- **Exercise input**
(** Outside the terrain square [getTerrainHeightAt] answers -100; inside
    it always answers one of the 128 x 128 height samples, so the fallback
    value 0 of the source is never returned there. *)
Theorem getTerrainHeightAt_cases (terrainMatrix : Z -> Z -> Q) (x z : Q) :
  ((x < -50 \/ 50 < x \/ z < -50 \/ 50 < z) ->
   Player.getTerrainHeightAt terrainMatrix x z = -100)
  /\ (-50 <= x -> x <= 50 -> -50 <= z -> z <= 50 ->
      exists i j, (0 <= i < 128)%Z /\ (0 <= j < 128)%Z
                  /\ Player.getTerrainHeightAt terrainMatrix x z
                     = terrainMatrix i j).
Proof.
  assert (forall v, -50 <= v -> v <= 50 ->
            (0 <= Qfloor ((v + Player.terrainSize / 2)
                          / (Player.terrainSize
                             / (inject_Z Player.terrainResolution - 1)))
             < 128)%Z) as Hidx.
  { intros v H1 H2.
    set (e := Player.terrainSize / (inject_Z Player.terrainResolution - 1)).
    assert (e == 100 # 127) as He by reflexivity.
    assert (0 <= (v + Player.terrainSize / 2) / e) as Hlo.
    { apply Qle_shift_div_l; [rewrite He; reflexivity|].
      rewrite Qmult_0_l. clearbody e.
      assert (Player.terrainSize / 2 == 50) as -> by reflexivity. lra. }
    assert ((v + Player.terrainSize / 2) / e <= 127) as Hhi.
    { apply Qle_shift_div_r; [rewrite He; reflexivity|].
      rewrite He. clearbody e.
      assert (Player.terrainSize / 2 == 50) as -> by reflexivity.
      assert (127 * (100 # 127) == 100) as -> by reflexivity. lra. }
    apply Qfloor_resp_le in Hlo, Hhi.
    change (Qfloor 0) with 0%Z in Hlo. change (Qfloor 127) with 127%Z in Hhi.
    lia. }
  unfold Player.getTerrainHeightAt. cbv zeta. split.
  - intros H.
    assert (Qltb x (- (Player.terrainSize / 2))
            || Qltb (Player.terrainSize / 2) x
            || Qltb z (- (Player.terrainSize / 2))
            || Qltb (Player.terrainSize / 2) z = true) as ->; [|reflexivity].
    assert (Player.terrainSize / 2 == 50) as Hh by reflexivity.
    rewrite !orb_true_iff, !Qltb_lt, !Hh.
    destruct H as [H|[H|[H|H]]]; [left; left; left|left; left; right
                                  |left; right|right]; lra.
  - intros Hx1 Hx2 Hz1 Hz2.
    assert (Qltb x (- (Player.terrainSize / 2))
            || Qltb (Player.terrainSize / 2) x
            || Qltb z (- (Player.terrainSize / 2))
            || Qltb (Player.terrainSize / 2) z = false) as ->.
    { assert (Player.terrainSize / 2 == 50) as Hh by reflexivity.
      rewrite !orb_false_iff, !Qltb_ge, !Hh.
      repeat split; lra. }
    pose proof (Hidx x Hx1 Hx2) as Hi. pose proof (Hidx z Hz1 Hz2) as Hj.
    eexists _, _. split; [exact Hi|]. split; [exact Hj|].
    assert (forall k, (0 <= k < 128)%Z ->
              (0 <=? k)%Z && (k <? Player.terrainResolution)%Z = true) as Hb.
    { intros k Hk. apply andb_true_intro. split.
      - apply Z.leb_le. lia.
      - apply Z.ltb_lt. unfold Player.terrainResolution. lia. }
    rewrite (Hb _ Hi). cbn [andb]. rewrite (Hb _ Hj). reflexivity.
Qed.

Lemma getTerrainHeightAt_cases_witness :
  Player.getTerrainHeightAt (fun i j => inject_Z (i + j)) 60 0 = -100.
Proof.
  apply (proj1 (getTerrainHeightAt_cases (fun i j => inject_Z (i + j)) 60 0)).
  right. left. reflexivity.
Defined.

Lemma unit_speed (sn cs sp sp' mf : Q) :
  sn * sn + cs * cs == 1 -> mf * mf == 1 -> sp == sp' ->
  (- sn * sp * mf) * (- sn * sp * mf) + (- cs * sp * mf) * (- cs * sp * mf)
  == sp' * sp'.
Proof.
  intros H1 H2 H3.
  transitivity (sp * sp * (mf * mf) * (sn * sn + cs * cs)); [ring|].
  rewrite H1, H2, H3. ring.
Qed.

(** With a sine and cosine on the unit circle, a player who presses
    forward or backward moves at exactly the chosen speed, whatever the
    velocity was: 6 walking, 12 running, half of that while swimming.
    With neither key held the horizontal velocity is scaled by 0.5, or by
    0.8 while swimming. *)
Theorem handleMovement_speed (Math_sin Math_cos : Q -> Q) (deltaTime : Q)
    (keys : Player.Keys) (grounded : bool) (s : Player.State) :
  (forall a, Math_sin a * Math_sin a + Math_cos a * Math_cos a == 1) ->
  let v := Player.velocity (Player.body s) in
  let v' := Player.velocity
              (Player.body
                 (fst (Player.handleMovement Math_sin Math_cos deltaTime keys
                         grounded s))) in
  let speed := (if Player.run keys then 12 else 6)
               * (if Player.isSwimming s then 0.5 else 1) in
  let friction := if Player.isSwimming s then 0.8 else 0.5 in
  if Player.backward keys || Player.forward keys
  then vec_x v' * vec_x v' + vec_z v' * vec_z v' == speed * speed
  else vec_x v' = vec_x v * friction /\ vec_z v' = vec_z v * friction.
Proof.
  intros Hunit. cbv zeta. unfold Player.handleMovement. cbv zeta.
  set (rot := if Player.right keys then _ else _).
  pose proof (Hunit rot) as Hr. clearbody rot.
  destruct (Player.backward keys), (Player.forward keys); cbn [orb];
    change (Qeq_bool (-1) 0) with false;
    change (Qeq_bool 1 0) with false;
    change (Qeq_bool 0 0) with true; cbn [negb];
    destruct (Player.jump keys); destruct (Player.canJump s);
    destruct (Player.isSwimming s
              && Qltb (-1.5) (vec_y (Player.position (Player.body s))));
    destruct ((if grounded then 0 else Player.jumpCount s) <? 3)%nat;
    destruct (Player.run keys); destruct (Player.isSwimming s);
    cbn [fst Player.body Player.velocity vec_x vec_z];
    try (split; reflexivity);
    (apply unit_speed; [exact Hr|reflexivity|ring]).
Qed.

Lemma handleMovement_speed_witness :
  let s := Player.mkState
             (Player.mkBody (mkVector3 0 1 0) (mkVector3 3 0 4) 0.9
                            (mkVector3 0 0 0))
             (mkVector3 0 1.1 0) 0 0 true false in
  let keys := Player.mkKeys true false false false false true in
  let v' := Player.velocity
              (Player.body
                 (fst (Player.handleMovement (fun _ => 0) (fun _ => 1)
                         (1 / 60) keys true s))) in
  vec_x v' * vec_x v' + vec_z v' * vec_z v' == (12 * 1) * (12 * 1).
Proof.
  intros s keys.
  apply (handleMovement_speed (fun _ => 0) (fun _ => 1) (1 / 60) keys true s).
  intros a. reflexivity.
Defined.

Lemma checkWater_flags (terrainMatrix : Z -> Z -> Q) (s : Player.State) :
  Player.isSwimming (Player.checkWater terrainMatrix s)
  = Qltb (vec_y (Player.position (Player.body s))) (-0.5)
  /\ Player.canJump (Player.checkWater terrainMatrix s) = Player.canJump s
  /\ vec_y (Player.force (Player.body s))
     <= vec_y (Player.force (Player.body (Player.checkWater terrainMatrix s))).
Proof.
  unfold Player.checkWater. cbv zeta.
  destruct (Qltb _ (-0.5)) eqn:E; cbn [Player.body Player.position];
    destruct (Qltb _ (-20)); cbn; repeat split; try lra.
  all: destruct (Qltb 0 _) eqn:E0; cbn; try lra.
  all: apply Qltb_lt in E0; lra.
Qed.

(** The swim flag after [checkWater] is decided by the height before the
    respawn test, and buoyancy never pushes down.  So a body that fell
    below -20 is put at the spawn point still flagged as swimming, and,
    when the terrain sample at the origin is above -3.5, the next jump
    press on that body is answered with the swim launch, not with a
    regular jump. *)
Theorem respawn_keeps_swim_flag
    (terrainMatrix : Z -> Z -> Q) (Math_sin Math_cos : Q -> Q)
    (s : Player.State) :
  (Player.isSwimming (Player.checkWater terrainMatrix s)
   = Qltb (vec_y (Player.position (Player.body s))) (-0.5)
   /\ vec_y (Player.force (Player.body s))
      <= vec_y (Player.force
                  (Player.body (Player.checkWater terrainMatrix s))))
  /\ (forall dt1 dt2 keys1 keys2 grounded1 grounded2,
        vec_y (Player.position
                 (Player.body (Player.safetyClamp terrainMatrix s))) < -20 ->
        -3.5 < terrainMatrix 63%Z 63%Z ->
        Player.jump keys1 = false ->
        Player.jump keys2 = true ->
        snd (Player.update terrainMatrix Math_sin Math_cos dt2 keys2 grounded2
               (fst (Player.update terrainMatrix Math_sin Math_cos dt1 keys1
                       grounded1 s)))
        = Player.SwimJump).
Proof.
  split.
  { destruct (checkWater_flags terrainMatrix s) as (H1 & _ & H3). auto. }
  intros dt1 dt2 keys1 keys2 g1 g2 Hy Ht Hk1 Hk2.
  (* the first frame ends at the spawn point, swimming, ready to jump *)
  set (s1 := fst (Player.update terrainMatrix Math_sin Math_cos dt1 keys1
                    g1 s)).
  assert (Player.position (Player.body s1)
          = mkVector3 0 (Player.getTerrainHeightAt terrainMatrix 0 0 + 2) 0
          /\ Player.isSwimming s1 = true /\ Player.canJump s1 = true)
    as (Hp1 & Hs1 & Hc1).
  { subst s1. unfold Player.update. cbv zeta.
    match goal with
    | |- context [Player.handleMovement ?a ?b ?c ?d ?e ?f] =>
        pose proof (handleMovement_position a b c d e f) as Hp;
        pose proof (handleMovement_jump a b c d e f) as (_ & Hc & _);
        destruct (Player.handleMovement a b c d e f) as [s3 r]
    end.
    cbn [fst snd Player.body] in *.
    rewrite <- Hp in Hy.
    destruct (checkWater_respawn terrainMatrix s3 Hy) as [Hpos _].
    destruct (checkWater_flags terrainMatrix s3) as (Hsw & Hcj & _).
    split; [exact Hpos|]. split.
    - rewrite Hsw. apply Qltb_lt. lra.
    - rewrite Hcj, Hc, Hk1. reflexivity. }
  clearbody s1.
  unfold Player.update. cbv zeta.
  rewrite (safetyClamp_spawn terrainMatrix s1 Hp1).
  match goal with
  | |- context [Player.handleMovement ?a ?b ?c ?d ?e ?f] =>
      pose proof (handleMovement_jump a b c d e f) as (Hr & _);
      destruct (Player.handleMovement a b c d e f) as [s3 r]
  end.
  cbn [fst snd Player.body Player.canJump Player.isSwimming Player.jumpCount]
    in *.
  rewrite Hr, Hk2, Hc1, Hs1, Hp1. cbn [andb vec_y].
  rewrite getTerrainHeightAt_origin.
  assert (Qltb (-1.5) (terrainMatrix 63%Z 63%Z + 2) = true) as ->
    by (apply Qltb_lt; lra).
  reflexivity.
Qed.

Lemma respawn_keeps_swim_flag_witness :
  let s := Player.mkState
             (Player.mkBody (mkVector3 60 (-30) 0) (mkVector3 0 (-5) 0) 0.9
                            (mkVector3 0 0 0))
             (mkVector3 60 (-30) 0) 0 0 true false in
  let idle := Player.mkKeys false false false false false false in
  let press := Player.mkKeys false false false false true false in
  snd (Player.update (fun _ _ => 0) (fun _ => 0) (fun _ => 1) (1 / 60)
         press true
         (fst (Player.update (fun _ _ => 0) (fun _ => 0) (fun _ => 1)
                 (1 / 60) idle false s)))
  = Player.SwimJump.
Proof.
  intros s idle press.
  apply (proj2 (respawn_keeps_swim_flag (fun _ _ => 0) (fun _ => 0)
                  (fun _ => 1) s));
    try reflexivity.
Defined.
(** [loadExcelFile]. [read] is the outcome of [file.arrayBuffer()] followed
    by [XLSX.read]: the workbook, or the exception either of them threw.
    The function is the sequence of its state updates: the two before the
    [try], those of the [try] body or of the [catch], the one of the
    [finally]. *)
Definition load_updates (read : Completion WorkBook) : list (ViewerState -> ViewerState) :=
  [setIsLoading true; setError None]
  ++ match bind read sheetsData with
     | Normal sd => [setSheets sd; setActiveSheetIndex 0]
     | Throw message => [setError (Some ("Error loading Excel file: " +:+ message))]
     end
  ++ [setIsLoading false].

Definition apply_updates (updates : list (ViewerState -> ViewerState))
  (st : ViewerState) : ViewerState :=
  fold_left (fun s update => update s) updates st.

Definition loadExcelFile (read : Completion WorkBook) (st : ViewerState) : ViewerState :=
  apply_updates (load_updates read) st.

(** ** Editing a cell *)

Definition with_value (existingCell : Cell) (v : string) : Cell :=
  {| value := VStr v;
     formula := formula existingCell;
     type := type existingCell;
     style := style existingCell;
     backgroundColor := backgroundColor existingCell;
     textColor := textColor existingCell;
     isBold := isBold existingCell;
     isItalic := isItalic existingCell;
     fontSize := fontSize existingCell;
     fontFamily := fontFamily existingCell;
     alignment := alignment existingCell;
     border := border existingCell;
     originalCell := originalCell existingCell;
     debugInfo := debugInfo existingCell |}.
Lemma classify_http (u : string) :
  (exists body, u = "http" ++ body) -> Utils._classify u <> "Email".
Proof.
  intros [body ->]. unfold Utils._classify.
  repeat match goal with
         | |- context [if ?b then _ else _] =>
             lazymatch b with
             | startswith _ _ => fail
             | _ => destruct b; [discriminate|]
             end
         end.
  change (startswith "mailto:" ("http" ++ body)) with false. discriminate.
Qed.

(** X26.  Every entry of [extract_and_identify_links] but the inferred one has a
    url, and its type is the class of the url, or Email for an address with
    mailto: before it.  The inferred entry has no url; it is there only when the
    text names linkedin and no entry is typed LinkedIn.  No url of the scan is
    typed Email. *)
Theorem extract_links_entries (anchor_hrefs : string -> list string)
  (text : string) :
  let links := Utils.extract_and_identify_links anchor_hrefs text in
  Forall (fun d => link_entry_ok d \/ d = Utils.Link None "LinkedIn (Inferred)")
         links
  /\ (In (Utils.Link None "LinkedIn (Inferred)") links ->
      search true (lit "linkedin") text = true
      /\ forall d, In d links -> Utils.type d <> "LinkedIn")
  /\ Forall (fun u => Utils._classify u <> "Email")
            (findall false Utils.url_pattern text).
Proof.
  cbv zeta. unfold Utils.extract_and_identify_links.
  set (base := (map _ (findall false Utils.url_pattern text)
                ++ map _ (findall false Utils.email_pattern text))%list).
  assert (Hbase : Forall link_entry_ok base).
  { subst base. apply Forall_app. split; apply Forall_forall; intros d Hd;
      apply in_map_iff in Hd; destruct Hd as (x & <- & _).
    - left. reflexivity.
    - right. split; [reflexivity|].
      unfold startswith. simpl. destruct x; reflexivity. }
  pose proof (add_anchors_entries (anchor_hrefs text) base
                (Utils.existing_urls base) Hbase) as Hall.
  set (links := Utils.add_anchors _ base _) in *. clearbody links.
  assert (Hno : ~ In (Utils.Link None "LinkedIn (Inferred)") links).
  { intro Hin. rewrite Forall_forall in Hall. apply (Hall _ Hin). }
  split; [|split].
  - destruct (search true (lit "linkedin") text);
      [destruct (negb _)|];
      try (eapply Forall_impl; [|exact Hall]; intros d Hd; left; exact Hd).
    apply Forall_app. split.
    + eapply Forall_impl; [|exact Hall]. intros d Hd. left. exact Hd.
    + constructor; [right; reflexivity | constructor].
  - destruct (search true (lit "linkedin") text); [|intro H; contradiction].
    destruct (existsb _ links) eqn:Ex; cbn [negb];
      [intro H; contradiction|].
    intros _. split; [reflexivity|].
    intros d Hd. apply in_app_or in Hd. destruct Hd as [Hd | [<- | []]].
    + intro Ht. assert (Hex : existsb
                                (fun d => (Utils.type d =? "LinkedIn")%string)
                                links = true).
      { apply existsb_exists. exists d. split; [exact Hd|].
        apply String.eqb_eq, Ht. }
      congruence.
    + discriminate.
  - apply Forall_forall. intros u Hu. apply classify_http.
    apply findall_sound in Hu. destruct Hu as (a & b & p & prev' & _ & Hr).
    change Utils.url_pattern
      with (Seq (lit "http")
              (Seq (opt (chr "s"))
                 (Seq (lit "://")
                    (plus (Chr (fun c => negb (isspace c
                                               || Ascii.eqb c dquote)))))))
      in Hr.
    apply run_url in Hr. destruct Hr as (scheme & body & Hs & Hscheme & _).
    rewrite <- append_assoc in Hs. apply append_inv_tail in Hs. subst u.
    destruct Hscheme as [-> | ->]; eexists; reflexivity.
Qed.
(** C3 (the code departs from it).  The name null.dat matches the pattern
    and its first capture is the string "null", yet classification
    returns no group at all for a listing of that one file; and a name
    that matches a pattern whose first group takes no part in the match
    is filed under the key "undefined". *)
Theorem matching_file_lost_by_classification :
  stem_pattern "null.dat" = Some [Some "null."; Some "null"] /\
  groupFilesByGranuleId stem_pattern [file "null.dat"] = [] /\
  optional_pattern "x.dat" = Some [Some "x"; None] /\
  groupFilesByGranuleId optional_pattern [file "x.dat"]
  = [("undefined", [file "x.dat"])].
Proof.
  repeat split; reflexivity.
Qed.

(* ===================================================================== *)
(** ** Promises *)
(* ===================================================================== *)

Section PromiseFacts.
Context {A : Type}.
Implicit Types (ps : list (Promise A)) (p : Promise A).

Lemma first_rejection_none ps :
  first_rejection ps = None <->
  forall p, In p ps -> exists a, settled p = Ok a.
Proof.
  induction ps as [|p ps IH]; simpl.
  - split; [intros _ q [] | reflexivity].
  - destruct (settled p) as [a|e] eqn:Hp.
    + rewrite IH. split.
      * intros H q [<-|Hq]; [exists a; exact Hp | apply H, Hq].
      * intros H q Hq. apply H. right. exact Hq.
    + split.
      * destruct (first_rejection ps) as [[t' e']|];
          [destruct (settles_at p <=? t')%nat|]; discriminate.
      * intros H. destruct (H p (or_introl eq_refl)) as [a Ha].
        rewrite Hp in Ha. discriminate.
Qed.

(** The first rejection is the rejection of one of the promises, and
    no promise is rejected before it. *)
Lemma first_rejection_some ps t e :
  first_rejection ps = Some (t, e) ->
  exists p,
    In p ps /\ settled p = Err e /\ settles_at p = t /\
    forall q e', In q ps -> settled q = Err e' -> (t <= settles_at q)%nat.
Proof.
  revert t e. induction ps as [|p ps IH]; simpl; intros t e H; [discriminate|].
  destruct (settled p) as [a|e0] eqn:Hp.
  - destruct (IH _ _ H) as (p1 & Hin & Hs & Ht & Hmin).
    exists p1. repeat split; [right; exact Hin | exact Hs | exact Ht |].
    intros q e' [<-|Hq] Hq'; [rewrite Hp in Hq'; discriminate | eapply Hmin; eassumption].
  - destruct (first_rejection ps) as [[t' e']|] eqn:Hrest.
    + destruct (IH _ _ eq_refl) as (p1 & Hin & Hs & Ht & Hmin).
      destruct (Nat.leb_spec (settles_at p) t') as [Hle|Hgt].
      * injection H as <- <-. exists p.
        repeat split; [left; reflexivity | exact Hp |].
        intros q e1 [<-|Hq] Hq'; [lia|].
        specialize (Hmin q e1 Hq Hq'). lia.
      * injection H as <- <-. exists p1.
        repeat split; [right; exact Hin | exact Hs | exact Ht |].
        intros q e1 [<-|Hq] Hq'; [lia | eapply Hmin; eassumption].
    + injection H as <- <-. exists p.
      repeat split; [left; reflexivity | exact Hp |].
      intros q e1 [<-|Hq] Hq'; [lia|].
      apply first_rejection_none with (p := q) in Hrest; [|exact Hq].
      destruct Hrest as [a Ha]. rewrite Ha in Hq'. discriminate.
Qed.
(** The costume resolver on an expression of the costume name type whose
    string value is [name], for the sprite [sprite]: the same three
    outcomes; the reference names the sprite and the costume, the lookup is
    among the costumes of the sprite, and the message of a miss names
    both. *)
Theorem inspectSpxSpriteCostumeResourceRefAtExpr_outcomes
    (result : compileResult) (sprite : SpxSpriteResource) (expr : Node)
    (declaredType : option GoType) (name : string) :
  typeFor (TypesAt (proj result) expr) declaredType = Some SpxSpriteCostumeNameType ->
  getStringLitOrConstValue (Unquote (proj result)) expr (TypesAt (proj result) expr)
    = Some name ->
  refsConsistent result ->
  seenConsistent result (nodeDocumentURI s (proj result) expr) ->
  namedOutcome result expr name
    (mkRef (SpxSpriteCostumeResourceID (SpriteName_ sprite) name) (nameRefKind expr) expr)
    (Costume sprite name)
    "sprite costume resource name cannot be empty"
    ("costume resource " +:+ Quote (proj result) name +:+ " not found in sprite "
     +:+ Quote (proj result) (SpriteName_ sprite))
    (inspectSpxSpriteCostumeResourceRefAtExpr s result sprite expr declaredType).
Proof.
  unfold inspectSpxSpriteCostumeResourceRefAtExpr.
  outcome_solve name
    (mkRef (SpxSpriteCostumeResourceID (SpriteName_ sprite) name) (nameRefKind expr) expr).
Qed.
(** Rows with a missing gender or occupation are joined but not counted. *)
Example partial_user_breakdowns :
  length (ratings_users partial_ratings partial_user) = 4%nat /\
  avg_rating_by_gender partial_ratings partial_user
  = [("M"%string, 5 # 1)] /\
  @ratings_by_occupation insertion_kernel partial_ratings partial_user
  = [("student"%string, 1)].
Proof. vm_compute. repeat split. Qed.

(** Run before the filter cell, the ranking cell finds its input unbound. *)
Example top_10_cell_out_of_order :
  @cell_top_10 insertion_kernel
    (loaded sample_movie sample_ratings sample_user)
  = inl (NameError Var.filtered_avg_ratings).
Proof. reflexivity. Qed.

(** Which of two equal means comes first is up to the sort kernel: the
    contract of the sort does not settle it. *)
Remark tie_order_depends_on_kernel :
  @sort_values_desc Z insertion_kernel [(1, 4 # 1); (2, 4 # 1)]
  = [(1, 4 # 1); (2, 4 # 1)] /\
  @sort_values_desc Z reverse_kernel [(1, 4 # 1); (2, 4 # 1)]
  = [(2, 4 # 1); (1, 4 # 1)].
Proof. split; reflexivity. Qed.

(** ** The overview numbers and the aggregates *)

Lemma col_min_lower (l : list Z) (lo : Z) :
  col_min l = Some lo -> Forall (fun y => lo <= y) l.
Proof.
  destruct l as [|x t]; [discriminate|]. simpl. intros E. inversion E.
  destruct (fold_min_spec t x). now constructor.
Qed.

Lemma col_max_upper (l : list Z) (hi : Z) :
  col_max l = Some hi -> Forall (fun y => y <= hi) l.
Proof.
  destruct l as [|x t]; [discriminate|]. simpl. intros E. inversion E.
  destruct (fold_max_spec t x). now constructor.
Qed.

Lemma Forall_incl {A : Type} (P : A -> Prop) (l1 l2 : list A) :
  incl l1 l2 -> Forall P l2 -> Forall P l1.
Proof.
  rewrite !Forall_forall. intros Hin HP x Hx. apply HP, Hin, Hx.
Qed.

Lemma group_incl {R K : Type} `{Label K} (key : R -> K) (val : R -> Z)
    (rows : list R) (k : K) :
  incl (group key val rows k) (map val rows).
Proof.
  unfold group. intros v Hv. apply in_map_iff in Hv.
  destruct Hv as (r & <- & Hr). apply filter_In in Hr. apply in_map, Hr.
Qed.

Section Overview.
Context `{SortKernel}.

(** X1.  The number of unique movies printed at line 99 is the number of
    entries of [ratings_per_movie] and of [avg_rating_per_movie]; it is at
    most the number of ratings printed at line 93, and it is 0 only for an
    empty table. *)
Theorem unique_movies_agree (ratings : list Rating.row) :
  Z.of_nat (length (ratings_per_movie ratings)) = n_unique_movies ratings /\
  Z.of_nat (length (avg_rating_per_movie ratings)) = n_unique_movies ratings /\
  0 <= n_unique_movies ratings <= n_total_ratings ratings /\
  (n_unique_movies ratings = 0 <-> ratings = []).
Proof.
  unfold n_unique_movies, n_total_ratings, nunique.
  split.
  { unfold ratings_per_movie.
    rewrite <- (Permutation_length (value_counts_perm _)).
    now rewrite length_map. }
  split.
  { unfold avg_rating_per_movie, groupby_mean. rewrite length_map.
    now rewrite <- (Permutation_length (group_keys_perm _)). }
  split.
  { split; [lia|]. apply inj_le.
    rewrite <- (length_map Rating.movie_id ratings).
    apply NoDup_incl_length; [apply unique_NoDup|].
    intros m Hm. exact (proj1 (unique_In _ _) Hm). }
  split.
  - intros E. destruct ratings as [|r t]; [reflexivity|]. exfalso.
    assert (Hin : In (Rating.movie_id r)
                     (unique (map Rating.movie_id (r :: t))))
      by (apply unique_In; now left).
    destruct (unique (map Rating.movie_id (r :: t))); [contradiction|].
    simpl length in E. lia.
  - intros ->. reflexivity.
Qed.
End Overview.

- **Problem description**
Your task is to copy every line in the entries that holds the string "eapply".

- **Exercise solution**
      try (eapply Forall_impl; [|exact Hall]; intros d Hd; left; exact Hd).
    + eapply Forall_impl; [|exact Hall]. intros d Hd. left. exact Hd.
    intros q e' [<-|Hq] Hq'; [rewrite Hp in Hq'; discriminate | eapply Hmin; eassumption].
        intros q e1 [<-|Hq] Hq'; [lia | eapply Hmin; eassumption].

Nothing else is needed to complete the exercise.